**Material to process**:
Definition enter (f : P -> Z * spw_driver_buffer * P) (x : Pl) : Z * spw_driver_buffer * Pl :=
  let '(r, d, p) := f x.1 in (r, d, (p, (if r =? SPW_OK then db_token d :: x.2.1 else x.2.1, x.2.2))).

Definition leave (d : spw_driver_buffer) (f : P -> Z * P) (x : Pl) : Z * Pl :=
  let '(r, p) := f x.1 in
  (r, (p, if r =? SPW_OK then (strike (db_token d) x.2.1, x.2.2)
          else (x.2.1, db_token d :: x.2.2))).

Definition accounted (ops : spw_driver_ops P) : spw_driver_ops (P * (list Z * list Z)) :=
  {| drv_struct_size := drv_struct_size ops; drv_version := drv_version ops;
     drv_start := lift <$> drv_start ops;
     drv_stop := lift <$> drv_stop ops;
     drv_reset := (fun f (x : Pl) =>
       let '(r, p) := f x.1 in (r, (p, (if r =? SPW_OK then [] else x.2.1, x.2.2)))) <$> drv_reset ops;
     drv_get_link_state := (fun f x o => lift_out (fun p => f p o) x) <$> drv_get_link_state ops;
     drv_get_capabilities :=
       (fun f x o => lift_out (fun p => f p o) x) <$> drv_get_capabilities ops;
     drv_send := (fun f x a t => lift (fun p => f p a t) x) <$> drv_send ops;
     drv_receive := (fun f x a t => lift_out (fun p => f p a t) x) <$> drv_receive ops;
     drv_send_time_code := (fun f x a t => lift (fun p => f p a t) x) <$> drv_send_time_code ops;
     drv_receive_time_code :=
       (fun f x a t => lift_out (fun p => f p a t) x) <$> drv_receive_time_code ops;
     drv_get_statistics := (fun f x o => lift_out (fun p => f p o) x) <$> drv_get_statistics ops;
     drv_clear_statistics := lift <$> drv_clear_statistics ops;
     drv_wait := (fun f x i t o => lift_out (fun p => f p i t o) x) <$> drv_wait ops;
     drv_acquire_tx_buffer :=
       (fun f x n t d => enter (fun p => f p n t d) x) <$> drv_acquire_tx_buffer ops;
     drv_submit_tx_buffer := (fun f x d t => lift (fun p => f p d t) x) <$> drv_submit_tx_buffer ops;
     drv_reclaim_tx_buffer :=
       (fun f x t d => lift_out (fun p => f p t d) x) <$> drv_reclaim_tx_buffer ops;
     drv_release_tx_buffer :=
       (fun f x d => leave d (fun p => f p d) x) <$> drv_release_tx_buffer ops;
     drv_acquire_rx_buffer :=
       (fun f x t d => enter (fun p => f p t d) x) <$> drv_acquire_rx_buffer ops;
     drv_release_rx_buffer :=
       (fun f x d => leave d (fun p => f p d) x) <$> drv_release_rx_buffer ops;
     drv_sync_buffer := (fun f x d s => lift (fun p => f p d s) x) <$> drv_sync_buffer ops |}.

(** The tokens of the active slots. *)
Definition held b : list Z :=
  map slot_token (List.filter slot_active (slots b)).

Definition ledger b : list Z := (driver_context b).2.1.
Definition refused b : list Z := (driver_context b).2.2.

(** The tokens refused between two states. *)
Definition refusals b b' : list Z :=
  take (length (refused b') - length (refused b)) (refused b').

Lemma strike_perm t l : In t l -> l ≡ₚ t :: strike t l.
Proof.
  induction l as [|x l IH]; [done|]. cbn. case_if.
  - intros _. by replace x with t by lia.
  - intros [->|Hin]; [lia|]. rewrite (IH Hin) at 1. constructor.
Qed.

Lemma slots_split b i : (i < length (slots b))%nat ->
  slots b = take i (slots b) ++ slot_at b i :: drop (S i) (slots b).
Proof.
  intros Hi. symmetry. apply take_drop_middle. unfold slot_at.
  by apply list_lookup_lookup_total_lt.
Qed.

**Assignment**:
Take the stretch of lines above from the one containing "Definition refused b" through the one containing "intros Hi. symmetry." and repeat it exactly, adding no other line.

**Result of this exercise**:
Definition refused b : list Z := (driver_context b).2.2.

(** The tokens refused between two states. *)
Definition refusals b b' : list Z :=
  take (length (refused b') - length (refused b)) (refused b').

Lemma strike_perm t l : In t l -> l ≡ₚ t :: strike t l.
Proof.
  induction l as [|x l IH]; [done|]. cbn. case_if.
  - intros _. by replace x with t by lia.
  - intros [->|Hin]; [lia|]. rewrite (IH Hin) at 1. constructor.
Qed.

Lemma slots_split b i : (i < length (slots b))%nat ->
  slots b = take i (slots b) ++ slot_at b i :: drop (S i) (slots b).
Proof.
  intros Hi. symmetry. apply take_drop_middle. unfold slot_at.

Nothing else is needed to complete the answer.